WILKES-BARRE — The Wilkes-Barre City Aggregated Pension Fund Board of Trustees learned Wednesday that the fund value dropped more than $4.2 million in the first quarter of 2025, and voted to spend $15,500 for a benefits valuation.
Board members got their first look at performance of the funds’ investments PNC Institutional Asset Management began managing the pension funds’ investment portfolio in March. The board voted to replace longtime manager PFM Asset Management with PNC and replace actuarial firm Korn Ferry with Gallagher at a special meeting in November.
Paul Kamor, a senior investment manager with PNC, provided the board with an overview of the pension fund’s investment portfolio performance between Jan. 1 and March 31.
“The market started off pretty strong in the first quarter, where we actually hit a new all-time high in the middle of February. But, since that time, the market kind of … reassessed itself based on a lot of changes that were occurring, particularly in regard to economic policy,” Kamor said.
Kamor said the stock market was down by a little over 4% as of March 31, with domestic stocks struggling, particularly larger tech stocks that were impacted by President Donald Trump’s tariff policy. However, international markets were “quite strong” and, along with positive returns in the bond market, helped offset the losses.
Carmen Lopresto, a PNC investment advisor, said the company is keeping “a little bit more in cash” in the portfolio to supplement retiree benefit payments “so we don’t have to sell if markets continue to stay choppy.”
Cash reserves total about $5.5 million, or a little over 6% of the portfolio, and are equivalent to about four months of retiree benefit payments, he said, and also laid out PNC’s other investment strategies for the portfolio.
He noted that the pension funds’ year-to-date return on investment was down 1.4%, and the total market value of the fund dropped from $94.1 million as of Dec. 31 to $89.9 million as of March 31.
Lopresto said the portfolio has been averaging a little over 8% per year over the last five years; 6.3% per year over the last 10 years, and 5.74% since its inception in January 1999.
Those longer-term earning numbers have been concerning some board members because the board had set the pension fund’s discount rate, which is the expected rate of return on investments, at 8%.
If investments don’t average out to 8% or higher in the long term, the pension fund’s liability will increase, meaning there will be less money in the fund from investments to cover future retirees’ pensions, so the City would have to contribute more from the general fund to help shore up the pension fund.
The city’s annual payment to the pension fund, known as the minimum municipal obligation, or MMO,
That could necessitate a property tax increase, or the City borrowing money to shore up the pension fund. And the City just borrowed $22 million in 2022 to do just that with a loan agreement that allows the City to use annual state pension aid payments to pay back the loan.

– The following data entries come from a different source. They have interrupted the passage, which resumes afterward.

(* ===== verification/TokenReview.v ===== *)
(** * Who a workload's token names

    [internal/tokenreview/tokenreview.go]: the caller behind a ServiceAccount token
    projected for one audience, asked of the API server and kept for a short time.
    The API server's answer to a token is an argument of each call. *)

From S2P Require Import Prelude.
From S2P Require Import Sha256.
From Stdlib Require Import ZArith.

(** Thirty seconds, in the clock's unit. *)
Definition TTL : Z := 30000000000.
Definition Limit : nat := 256.

(** The status of a TokenReview. *)
Record review := mkReview {
  rv_authenticated : bool; rv_error : string; rv_username : string; rv_audiences : list string }.

Definition ErrNotAuthenticated : error :=
  Sentinel "the token is not a valid ServiceAccount token for this audience".

Record entry := mkEntry { en_username : string; en_until : Z }.

(** The check for one audience, where there is an API server to ask; and what is
    kept, under a hash of each token. *)
Record Cache := mkCache { ch_asks : bool; ch_audience : string; ch_entries : gmap string entry }.

Definition New (asks : bool) (audience : string) : Cache := mkCache asks audience ∅.

Definition Ready (c : Cache) : bool := ch_asks c && negb (bool_decide (ch_audience c = "")).

(** What the API server said vouches for the token: genuine, without an error, of
    somebody, and for the audience. *)
Definition vouches (audience : string) (status : review) : bool :=
  rv_authenticated status && bool_decide (rv_error status = "") && negb (bool_decide (rv_username status = ""))
  && bool_decide (audience ∈ rv_audiences status).

Definition Identify (c : Cache) (now : Z) (answer : result (option review)) (token : string) : Cache * result string :=
  if negb (Ready c) then (c, Err (Sentinel "no API server or audience to review a token against"))
  else
    let key := hex_sha256 token in
    let hit := match ch_entries c !! key with
               | Some e => if bool_decide (now < en_until e)%Z then Some (en_username e) else None
               | None => None
               end in
    match hit with
    | Some username => (c, Ok username)
    | None =>
      match answer with
      | Err e => (c, Err (Wrapf "ask the API server about a token: %w" [] e))
      | Ok None => (c, Err (Sentinel "ask the API server about a token: no answer"))
      | Ok (Some status) =>
          if negb (vouches (ch_audience c) status) then (c, Err ErrNotAuthenticated)
          else
            let live := filter (λ '(_, e), (now < en_until e)%Z) (ch_entries c) in
            let kept := if bool_decide (Limit ≤ size live) then ∅ else live in
            (mkCache (ch_asks c) (ch_audience c)
               (<[key := mkEntry (rv_username status) (now + TTL)]> kept), Ok (rv_username status))
      end
    end.

(** ** A sequence of calls *)

Record call := mkCall { cl_now : Z; cl_token : string; cl_answer : result (option review) }.

Definition ask (c : Cache) (x : call) : Cache := (Identify c (cl_now x) (cl_answer x) (cl_token x)).1.
Definition asked (c : Cache) (calls : list call) : Cache := foldl ask c calls.

(** At call [x] the API server vouched, for the audience, for a token with this hash,
    as this user. *)
Definition vouched (audience : string) (x : call) (key username : string) : Prop :=
  hex_sha256 (cl_token x) = key
  ∧ ∃ status, cl_answer x = Ok (Some status) ∧ vouches audience status = true ∧ rv_username status = username.

(** What is kept was vouched for, one [TTL] before it is believed no longer. *)
Definition kept_ok (audience : string) (calls : list call) (c : Cache) : Prop :=
  ch_audience c = audience ∧ size (ch_entries c) ≤ Limit
  ∧ ∀ key e, ch_entries c !! key = Some e →
      ∃ x, x ∈ calls ∧ vouched audience x key (en_username e) ∧ en_until e = (cl_now x + TTL)%Z.

(** How a call ends that names somebody. *)
Lemma Identify_cases c now answer token c' r :
  Identify c now answer token = (c', r) →
  (c' = c ∧ ∀ u, r = Ok u → ∃ e, ch_entries c !! hex_sha256 token = Some e ∧ en_username e = u ∧ (now < en_until e)%Z)
  ∨ ∃ status, answer = Ok (Some status) ∧ vouches (ch_audience c) status = true ∧ r = Ok (rv_username status)
      ∧ ch_audience c' = ch_audience c ∧ ∃ kept, kept ⊆ ch_entries c ∧ size kept < Limit
        ∧ ch_entries c' = <[hex_sha256 token := mkEntry (rv_username status) (now + TTL)]> kept.
Proof.
  unfold Identify. destruct (Ready c); simpl; [|intros [= <- <-]; left; by split].
  destruct (match ch_entries c !! hex_sha256 token with Some e => _ | None => _ end) as [u|] eqn:Hhit.
  - intros [= <- <-]. left. split; [done|]. intros ? [= <-].
    destruct (ch_entries c !! hex_sha256 token) as [e|] eqn:He; [|done]. case_bool_decide; [|done].
    injection Hhit as <-. by exists e.
  - clear Hhit. destruct answer as [[status|]|e]; [|intros [= <- <-]; left; by split..].
    destruct (vouches _ status) eqn:Hv; simpl; intros [= <- <-]; [right|left; by split].
    exists status. split_and!; try done. simpl. eexists. split_and!; [| |reflexivity].
    + case_bool_decide; [apply map_empty_subseteq|apply map_filter_subseteq].
    + case_bool_decide; [rewrite map_size_empty; unfold Limit|]; lia.
Qed.

Lemma ask_kept_ok audience calls c x : kept_ok audience calls c → kept_ok audience (calls ++ [x]) (ask c x).
Proof.
  intros (Ha & Hsize & Hk). unfold ask. destruct (Identify c (cl_now x) (cl_answer x) (cl_token x)) as [c' r] eqn:Hi. simpl.
  assert (∀ key e, ch_entries c !! key = Some e →
    ∃ y, y ∈ calls ++ [x] ∧ vouched audience y key (en_username e) ∧ en_until e = (cl_now y + TTL)%Z) as Hk'.
  { intros key e He. destruct (Hk key e He) as (y & Hy & ?). exists y. split; [|done]. rewrite elem_of_app. by left. }
  apply Identify_cases in Hi as [[-> _]|(status & Hans & Hv & _ & Ha' & kept & Hsub & Hlt & He')]; [done|].
  split_and!; [congruence| |].
  - rewrite He', map_size_insert. destruct (kept !! _); simpl; lia.
  - intros key e. rewrite He'. intros [[<- <-]|[_ He]]%lookup_insert_Some.
    + exists x. split; [rewrite elem_of_app; right; by apply list_elem_of_singleton|]. split; [|done].
      split; [done|]. exists status. by rewrite <- Ha.
    + apply Hk'. by eapply lookup_weaken.
Qed.

Lemma asked_kept_ok asks audience calls : kept_ok audience calls (asked (New asks audience) calls).
Proof.
  induction calls as [|x calls IH] using rev_ind.
  - split_and!; [done|simpl; rewrite map_size_empty; lia|]. intros key e. simpl. by rewrite lookup_empty.
  - unfold asked in *. rewrite foldl_snoc. by apply ask_kept_ok.
Qed.

(** ** Properties *)

(** Whatever was asked before, a token is taken for a user only when the API server
    vouched for it -- for a token with the same hash -- as that user and for this
    audience, now or less than thirty seconds before; a refusal is never kept, and no
    more than 256 answers ever are. *)
Theorem identified_was_vouched_for asks audience calls now answer token username :
  (Identify (asked (New asks audience) calls) now answer token).2 = Ok username →
  size (ch_entries (asked (New asks audience) calls)) ≤ Limit
  ∧ ∃ x, (x ∈ calls ∨ x = mkCall now token answer)
      ∧ vouched audience x (hex_sha256 token) username ∧ (now < cl_now x + TTL)%Z.
Proof.
  pose proof (asked_kept_ok asks audience calls) as (Ha & Hsize & Hk). intros Hr. split; [done|].
  destruct (Identify _ now answer token) as [c' r] eqn:Hi. simpl in Hr. subst r.
  apply Identify_cases in Hi as [[_ Hhit]|(status & -> & Hv & [= ->] & _)].
  - destruct (Hhit username eq_refl) as (e & He & <- & Hlt). destruct (Hk _ _ He) as (x & Hx & Hvx & Hu).
    exists x. split; [by left|]. split; [done|]. by rewrite <- Hu.
  - exists (mkCall now token (Ok (Some status))). split; [by right|]. split; [|simpl; unfold TTL; lia].
    split; [done|]. exists status. by rewrite <- Ha.
Qed.

(** A token asked about twice, the second time with the API server out of reach. *)
Lemma identified_was_vouched_for_witness :
  let operator := "system:serviceaccount:gentian-system:operator" in
  let first := mkCall 0 "token" (Ok (Some (mkReview true "" operator ["gentian-arbiter"]))) in
  size (ch_entries (asked (New true "gentian-arbiter") [first])) ≤ Limit
  ∧ ∃ x, (x ∈ [first] ∨ x = mkCall 29000000000 "token" (Err (Sentinel "timeout")))
      ∧ vouched "gentian-arbiter" x (hex_sha256 "token") operator ∧ (29000000000 < cl_now x + TTL)%Z.
Proof.
  intros operator first.
  apply (identified_was_vouched_for true "gentian-arbiter" [first] 29000000000 (Err (Sentinel "timeout")) "token" operator).
  vm_compute. reflexivity.
Defined.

Some board members had been pushing to gradually lower the discount rate to 7% over a several-year period to better shore up the fund. But, Mayor George C. Brown, the board chairman, convinced the board to wait for a report and recommendation from the actuary.
Brown has said the previous actuary, Korn Ferry, had been non-responsive to a request.
Jason Fine, principal and consulting actuary with Gallagher, told the board on Wednesday his firm discovered that Korn Ferry had been overvaluing medical benefit costs for the spouses of retirees, which means that the City’s reported liability should be lower than what Korn Ferry had determined.
Fine said Gallagher would perform an OPEB (Other than Pension Employee Benefits) valuation for 2025, but that valuation relies on data from a 2023 valuation that Korn Ferry should have provided to the City but did not.
The board voted unanimously to pay Gallagher $15,500 to perform the 2023 valuation, and Brown instructed city finance director Brian Swetz to request a refund from Korn Ferry for work that was not completed.
Fine said he will present an actuarial report at the board’s next quarterly meeting, scheduled for 9:30 a.m. Aug. 6, that will help the board members better understand the risks of keeping the discount rate at 8% or lowering it.